An L(2,1)-coloring of a graph G is a coloring of G's vertices with integers in {0,1,...,k} so that adjacent vertices' colors differ by at least two and colors of distance-two vertices differ. We refer to an L(2,1)-coloring as a coloring. The span λ(G) of G is the smallest k for which G has a coloring, a span coloring is a coloring whose greatest color is λ(G), and the hole index ρ(G) of G is the minimum number of colors in {0, 1,...,λ(G)} not used in a span coloring. We say that G is full-colorable if ρ(G) = 0. More generally, a coloring of G is a no-hole coloring if it uses all colors between 0 and its maximum color. Both colorings and no-hole colorings were motivated by channel assignment problems.
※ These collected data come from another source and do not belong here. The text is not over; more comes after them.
(** Filling the first bytes of a block. *)
Lemma patch_0 (l k : list mval) : patch 0 l k = l ++ drop (length l) k.
Proof. done. Qed.

Lemma do_transport_spec c h n d tr mb bb req buf msg_len blen :
  h !! mb = Some req -> msg_len = Z.of_nat (length req) -> 0 < msg_len ->
  h !! bb = Some buf -> blen = Z.of_nat (length buf) -> 0 < blen ->
  wp (do_transport c (Ptr mb 0) msg_len (Ptr bb 0) blen) (World h n (Sbe c d tr))
     (transport_post c h n d tr bb req blen).
Proof.
  intros Hm -> Hpos Hb -> Hbpos. unfold do_transport, transport_post, abs_transport.
  destruct (transport c).
  - apply wp_bind. eapply wp_load_bytes; [done|lia..|].
    rewrite Nat2Z.id, slice_all. apply wp_bind, wp_env_call. intros d' r E. simpl. rewrite E.
    destruct r as [rc|rs].
    + apply wp_fail. eexists _, _, (inl rc). split_and!; eauto using transport_err.
    + apply transport_ok in E as [Hl Hwf]. apply wp_bind.
      eapply wp_store_bytes; [done|lia|rewrite length_fmap; lia|]. apply wp_ret.
      eexists _, _, (inr rs). split_and!; eauto.
  - apply wp_bind, wp_bind, wp_assert; [by apply Z.ltb_lt|]. apply wp_bind, wp_get_sctx, wp_bind.
    eapply wp_load_bytes; [done|lia..|].
    rewrite Nat2Z.id, slice_all. apply wp_bind, wp_env_call. intros d' r E. simpl. rewrite E.
    destruct r as [rc|k].
    { apply wp_fail. eexists _, _, (inl rc). split_and!; eauto using write_err. }
    destruct (Z.eqb_spec k (Z.of_nat (length req))); simpl.
    2: { apply wp_fail. eexists _, _, (inl EIO). done. }
    apply wp_ret, wp_bind, wp_assert; [by apply Z.ltb_lt|].
    apply wp_bind, wp_get_sctx, wp_bind, wp_env_call. intros d'' r E2. rewrite E2.
    destruct r as [rc|rs].
    + apply wp_fail. eexists _, _, (inl rc). split_and!; eauto using read_err.
    + apply read_ok in E2 as [Hl Hwf]. apply wp_bind.
      eapply wp_store_bytes; [done|lia|rewrite length_fmap; lia|]. apply wp_ret.
      eexists _, _, (inr rs). split_and!; eauto.
Qed.

(** What [sbefifo_operation] guarantees: memory is as it was but for the
    reply data handed over and the FFDC block of the context, and, when no
    allocation fails, the exchange is [abs_operation]. *)
Definition op_post c h h0 d tr req cmd hint (res : Z + ptr * Z) (w' : world (sbe D)) : Prop :=
  exists h' n' c' d' tr' ares, w' = World h' n' (Sbe c' d' tr') /\
    heap_ok h' n' /\ same_ctx c c' /\ res_rep c c' h' h0 res ares /\
    (oom \/ forall f, ffdc_view c h f -> exists f', ffdc_view c' h' f' /\
      abs_operation c (AView d tr (status c) f) req cmd hint
      = (ares, AView d' tr' (status c') f')).

Lemma op_post_same c h h0 n d tr req cmd hint rc :
  heap_ok h n -> own c h h0 -> rc <> 0 -> rc <> ETIMEDOUT ->
  (oom \/ forall st f, abs_operation c (AView d tr st f) req cmd hint = (inl rc, AView d tr st f)) ->
  op_post c h h0 d tr req cmd hint (inl rc) (World h n (Sbe c d tr)).
Proof.
  intros Hok Ho Hrc Ht Habs. exists h, n, c, d, tr, (inl rc). split_and!; try done.
  - split_and!; try done. exists h0. split; [done|by left].
  - destruct Habs as [|Habs]; [by left|right]. intros f Hf. exists f. by rewrite Habs.
Qed.

(** The transport failed: only a timeout changes the context. *)
Lemma op_transport_failed c h h0 n d tr d' tr' req cmd hint rc :
  heap_ok h n -> own c h h0 -> 0 < rc ->
  negb (transport c) && (fd c =? -1) = false ->
  (forall st f, abs_transport c (AView d tr st f) req (reply_buflen hint)
                = (inl rc, AView d' tr' st f)) ->
  wp ((if rc =? ETIMEDOUT then
         sbefifo_ffdc_set (Z.lor SBEFIFO_PRI_UNKNOWN_ERROR SBEFIFO_SEC_HW_TIMEOUT) Null 0
       else mret tt);; fail rc)
     (World h n (Sbe c d' tr')) (op_post c h h0 d tr req cmd hint).
Proof.
  intros Hok Ho Hrc Hconn Habs. apply wp_bind.
  destruct (Z.eqb_spec rc ETIMEDOUT) as [->|Hne].
  - apply wp_ffdc_set_empty; [done|..]; intros Hc; apply wp_fail.
    + eexists _, _, _, _, _, (inl ETIMEDOUT). split_and!; [done|eauto with cmem|done| |].
      * split_and!; try done. exists h. split; [by apply own_fresh|by right].
      * right. intros f Hf. exists []. split.
        { split; [done|]. simpl. by rewrite lookup_insert_eq. }
        unfold abs_operation. by rewrite Hconn, Habs.
    + eexists _, _, _, _, _, (inl ETIMEDOUT). split_and!; [done|eauto with cmem|done| |].
      * split_and!; try done. exists h. split; [done|by right].
      * left. by eapply oom_intro.
  - apply wp_ret, wp_fail. exists h, n, c, d', tr', (inl rc). split_and!; try done.
    + split_and!; [done|lia|]. exists h0. split; [done|by left].
    + right. intros f Hf. exists f. split; [done|]. unfold abs_operation.
      rewrite Hconn, Habs. destruct (Z.eqb_spec rc ETIMEDOUT); done.
Qed.

Lemma operation_spec c h h0 n d tr mb req cmd msg_len hint :
  heap_ok h n -> own c h h0 -> h0 !! mb = Some req ->
  msg_len = Z.of_nat (length req) -> 8 <= msg_len ->
  slice 4 4 req = Some <$> be_bytes 4 cmd -> in_range 32 cmd -> hint_ok hint ->
  wp (sbefifo_operation (Ptr mb 0) msg_len hint) (World h n (Sbe c d tr))
     (op_post c h h0 d tr req cmd hint).
Proof.
  intros Hok Ho Hm -> Hlen Hcmd Hrange Hhint.
  pose proof (reply_buflen_bounds _ Hhint) as Hbl. unfold SBEFIFO_MAX_FFDC_SIZE in Hbl.
  destruct Hhint as [Hh0 _].
  assert (Hm' := own_lookup _ _ _ _ _ Ho Hm).
  assert (Hnm : n <> mb) by (intros <-; rewrite heap_ok_fresh in Hm'; done).
  assert (Hfr := heap_ok_fresh _ _ Hok).
  assert (Hfr0 := heap_ok_fresh _ _ (own_heap_ok _ _ _ _ Ho Hok)).
  apply wp_bind, wp_assert; [done|]. apply wp_bind, wp_assert; [apply Z.ltb_lt; lia|].
  apply wp_bind, wp_get_sctx.
  destruct (negb (transport c) && (fd c =? -1)) eqn:Hconn.
  { apply wp_fail, op_post_same; try done. right. intros. unfold abs_operation. by rewrite Hconn. }
  apply wp_bind, wp_malloc; intros Hc; cbn [is_null].
  2: { apply wp_fail, op_post_same; try done; [eauto with cmem|].
       left. by eapply oom_intro. }
  apply wp_bind. eapply (wp_load_be32 mb); [by rewrite lookup_insert_ne|lia|lia|exact Hcmd|].
  rewrite be_val_be32, wrap_small by done.
  apply wp_bind, wp_attempt. eapply wp_mono.
  { apply do_transport_spec with (req := req) (mb := mb) (bb := n) (buf := replicate (Z.to_nat (reply_buflen hint)) None);
      rewrite ?lookup_insert_eq, ?lookup_insert_ne, ?length_replicate; try done; lia. }
  intros res w' (d' & tr' & ares & Habs & Hres). destruct ares as [rc|r].
  - destruct Hres as (-> & Hrc & ->). apply wp_bind. eapply wp_free; [apply lookup_insert_eq|].
    rewrite delete_insert_id by done. by eapply op_transport_failed; eauto with cmem.
  - destruct Hres as (-> & Hwf & pad & ->). rewrite insert_insert_eq.
    apply wp_bind, wp_attempt. eapply wp_mono.
    { eapply parse_output_spec with (h0 := <[n := (Some <$> r) ++ pad]> h0) (bb := n); try done.
      - eauto with cmem.
      - by apply own_insert.
      - apply lookup_insert_eq. }
    intros res w' (h' & n' & c' & ares & -> & Hok' & Hs & Hrep & Hview).
    destruct (res_rep_drop _ _ _ _ _ _ _ _ Hrep Hfr0) as (Hl & Hrep' & Hv).
    apply wp_bind. eapply wp_free; [exact Hl|]. apply wp_check.
    eexists _, _, _, _, _, ares. split_and!; [done|eauto with cmem|done|done|].
    destruct Hview as [|Hview]; [by left|right]. intros f Hf.
    destruct (Hview f) as (E1 & E2 & E3).
    { destruct Hf as [? Hf]. split; [done|]. destruct (ffdc c) as [|b]; [done|].
      rewrite lookup_insert_ne; [done|]. intros <-. congruence. }
    eexists. split; [by apply Hv|]. unfold abs_operation. rewrite Hconn, Habs.
    destruct (parse_reply cmd r) as [[x1 x2] x3]; simpl in *. by subst.
Qed.
End Operation.

(** ** Well-formed replies *)

(** The reply the SBE sends for [cmd]: data, header, status, FFDC, and the
    distance from the header to the end in words. *)
Definition frame_reply (cmd : Z) (data : list Z) (st : Z) (ff : list Z) : list Z :=
  data ++ be_bytes 4 (Z.lor 0xc0de0000 cmd) ++ be_bytes 4 st ++ ff
  ++ be_bytes 4 (3 + Z.of_nat (length ff) / 4).

Section Frame.
Context (cmd : Z) (data : list Z) (st : Z) (ff : list Z).
Hypothesis Hdata : Forall is_byte data.
Hypothesis Hff : Forall is_byte ff.
Hypothesis Hff4 : (4 | Z.of_nat (length ff)).
Hypothesis Hlen : Z.of_nat (length data) + Z.of_nat (length ff) + 12 < 2 ^ 32.
Hypothesis Hcmd : in_range 16 cmd.
Hypothesis Hst : in_range 32 st.

Lemma length_frame :
  length (frame_reply cmd data st ff) = (length data + length ff + 12)%nat.
Proof. unfold frame_reply. rewrite !length_app, !length_be_bytes. lia. Qed.

Lemma frame_offset_word : offset_word (frame_reply cmd data st ff) = 3 + Z.of_nat (length ff) / 4.
Proof.
  unfold offset_word. rewrite length_frame. unfold frame_reply. rewrite !app_assoc.
  rewrite drop_app_length' by (rewrite !length_app, !length_be_bytes; lia).
  rewrite be_val_be32. apply wrap_small.
  destruct Hff4 as [k Hk]. rewrite Hk, Z.div_mul by lia. solve_range.
Qed.
Definition sbefifo_mem_get_push (addr size flags : Z) : M (sbe D) (ptr * Z) :=
  match mem_align flags with
  | None => fail EINVAL
  | Some align =>
      let start_addr := align_down64 align addr in
      let end_addr := align_down64 align (u64 (addr + size + (align - 1))) in
      if UINT32_MAX <? u64 (end_addr - start_addr) then fail EINVAL else
      let nwords := 6 in
      let buflen := nwords * 4 in
      msg ← malloc buflen;
      if is_null msg then fail ENOMEM else
      let len := u32 (end_addr - start_addr) in
      let cmd := Z.lor SBEFIFO_CMD_CLASS_MEMORY SBEFIFO_CMD_GET_MEMORY in
      put_word msg 0 nwords;;
      put_word msg 1 cmd;;
      put_word msg 2 flags;;
      put_word msg 3 (Z.shiftr start_addr 32);;
      put_word msg 4 (Z.land start_addr 0xffffffff);;
      put_word msg 5 len;;
      mret (msg, buflen)
  end.

(** [while (i < len)]: eight bytes at a time, skipping tag and ECC bytes. *)
Fixpoint mem_copy_loop (fuel : nat) (do_tag do_ecc : bool) (data buf : ptr) (i j len : Z)
  : M (sbe D) unit :=
  match fuel with
  | O => crash NoFuel
  | S fuel' =>
      if i <? len then
        memcpy (ptr_add data j) (ptr_add buf i) 8;;
        let i := u32 (i + 8) in
        let j := u32 (j + 8) in
        let i := if do_tag then u32 (i + 1) else i in
        let i := if do_ecc then u32 (i + 1) else i in
        mem_copy_loop fuel' do_tag do_ecc data buf i j len
      else mret tt
  end.

Definition sbefifo_mem_get_pull (addr size flags : Z) (buf : ptr) (buflen : Z)
  : M (sbe D) ptr :=
  if buflen <? 4 then fail EPROTO else
  len ← load_be32 (ptr_add buf (buflen - 4));
  data ← malloc len;
  if is_null data then fail ENOMEM else
  let do_ecc := truthy (Z.land flags SBEFIFO_MEMORY_FLAG_ECC_REQ) in
  let do_tag := truthy (Z.land flags SBEFIFO_MEMORY_FLAG_TAG_REQ) in
  match mem_align flags with
  | None => fail EINVAL
  | Some align =>
      mem_copy_loop (S (Z.to_nat len)) do_tag do_ecc data buf 0 0 len;;
      let start_addr := align_down64 align addr in
      let offset := u64 (addr - start_addr) in
      (if truthy offset then memcpy data (ptr_add data offset) size else mret tt);;
      mret data
  end.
We define the no-hole span µ(G) of G as ∞ if G has no no-hole coloring; otherwise µ(G) is the minimum k for which G has a no-hole coloring using colors in {0, 1,....,k}.Let n denote the number of vertices of G, and let Δ be the maximum degree of vertices of G. Prior work shows that all non-star trees with Δ ≥ 3 are full-colorable, all graphs G with n=λ(G)+ 1 are full-colorable, µ(G) ≤ λ(G)+ ρ(G) if G is not full-colorable and n ≥ λ(G) + 2, and G has a no-hole coloring if and only if n ≥ λ(G) + 1. We prove two extremal results for colorings. First, for every m ≥ 1 there is a G with ρ(G) = m and µ(G)=λ(G) + m. Second, for every m ≥ 2 there is a connected G with λ(G) = 2m, n = λ(G) + 2 and ρ(G) = m.